There’s also a condition called persistent aura without infarction, where aura symptoms linger for more than a week after the headache has ended. Brain imaging in these cases shows no stroke, but the symptoms (visual disturbances, dizziness, tingling) can persist and interfere with daily life. The long-term outlook for this condition is poorly understood, but it does not appear to cause permanent structural damage to the brain.
Medications to Avoid
One practical danger of basilar migraine involves treatment itself. Triptans, the most commonly prescribed class of medications for stopping migraine attacks, are contraindicated in people with basilar migraine. These drugs work partly by narrowing blood vessels, and because basilar migraine involves the brainstem (supplied by the vertebral and basilar arteries), there’s a theoretical risk that vasoconstriction in this area could reduce blood flow to critical structures. Ergot-based medications carry the same restriction for the same reason.
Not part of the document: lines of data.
(** The closed form of [merge_sources]. *)
Lemma merge_sources_eq bq (o : option DbtSource)
    (source_name project_id dataset_id : string) (rt rc : bool) :
  merge_sources bq o source_name project_id dataset_id rt rc
  = let s := default (new_source source_name project_id dataset_id) o in
    {| src_name := src_name s;
       src_database := Some (or_str (src_database s) project_id);
       src_schema_name := Some (or_str (src_schema_name s) dataset_id);
       src_description := src_description s;
       src_tables :=
         (merged_table (src_tables s) rc <$> bq)
         ++ (if rt then [] else doc_only_tables bq (src_tables s));
       src_meta := src_meta s |}.
Proof.
  unfold merge_sources.
  replace (match o with Some s => s | None => _ end)
    with (default (new_source source_name project_id dataset_id) o)
    by by destruct o.
  set (s := default _ o). simpl. f_equal.
  set (loop := foldl _ [] bq).
  assert (loop = merged_table (src_tables s) rc <$> bq) as ->
    by apply (foldl_snoc_fmap (merged_table (src_tables s) rc) bq []).
  destruct rt; [by rewrite app_nil_r |].
  rewrite foldl_snoc_absent. f_equal.
  apply list_filter_iff. intros t. apply index_by_None.
Qed.

(** [merge_sources] is idempotent on a snapshot with distinct table ids and
    distinct column names. *)
Lemma merge_sources_idem bq (o : option DbtSource)
    (source_name project_id dataset_id : string) (rt rc : bool) :
  snapshot_unique bq →
  merge_sources bq
    (Some (merge_sources bq o source_name project_id dataset_id rt rc))
    source_name project_id dataset_id rt rc
  = merge_sources bq o source_name project_id dataset_id rt rc.
Proof.
  intros [Hids Hcols].
  rewrite (merge_sources_eq bq (Some _)). rewrite merge_sources_eq.
  set (s := default _ o). simpl. rewrite !or_str_idem. f_equal. f_equal.
  - apply list_fmap_ext. intros i b Hb.
    apply list_elem_of_lookup_2 in Hb.
    unfold merged_table at 1.
    rewrite (index_by_merged bqt_table_id tbl_name
               (merged_table (src_tables s) rc)
               (merged_table_name (src_tables s) rc) bq _ b Hids Hb).
    + apply merge_table_idem. by eapply Forall_forall in Hcols.
    + intros d Hd. destruct rt; [by apply elem_of_nil in Hd |].
      by apply list_elem_of_filter in Hd as [? _].
  - destruct rt; [done |].
    apply (doc_only_of_merged bqt_table_id tbl_name
             (merged_table (src_tables s) rc)
             (merged_table_name (src_tables s) rc)).
Qed.
End tables.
If you’ve been diagnosed with basilar migraine, make sure any provider treating you for an acute attack knows your diagnosis before prescribing medication. This is especially important in urgent care or emergency settings where a new provider may not have your history.
Telling It Apart From a Stroke
Because basilar migraine symptoms overlap heavily with stroke symptoms (slurred speech, double vision, loss of coordination, altered consciousness), distinguishing the two is critical. Several features help.
- Gradual onset: Migraine aura symptoms typically build over 5 to 20 minutes and often progress in sequence. Stroke symptoms appear suddenly, all at once, with no buildup.
- Pain: Migraine usually involves a headache during or after the aura phase. Most strokes are painless, though hemorrhagic strokes (involving bleeding) can cause severe head pain.
- Pattern recognition: If you’ve had similar episodes before that resolved completely, it’s more likely migraine. If the symptoms are unlike anything you’ve experienced, that raises concern.
- One-sided weakness: Weakness or numbness isolated to one side of the body, especially combined with facial drooping, is more characteristic of stroke than migraine.
The FAST acronym (face drooping, arm weakness, speech difficulty, time to call 911) remains the quickest screening tool. If any of those signs appear, treating it as a potential stroke until proven otherwise is the safest approach. Brain imaging with MRI or CT angiography is typically used to rule out stroke, arteriovenous malformations, and tumors before confirming a basilar migraine diagnosis.
The Overall Picture
Basilar migraine is not benign in the way a tension headache is. It produces genuinely alarming neurological symptoms, carries a modestly elevated long-term stroke and cardiovascular risk, limits which medications you can safely use, and can be misdiagnosed as epilepsy or other conditions. At the same time, individual attacks are temporary and reversible in the vast majority of cases. The episodes themselves, while frightening, don’t typically cause lasting brain injury.
The most meaningful steps you can take are getting an accurate diagnosis (since the condition mimics several serious neurological problems), avoiding triptans and ergots, and managing modifiable stroke risk factors like smoking and estrogen-based contraception. With those in place, most people with basilar migraine live with the condition long-term without serious complications.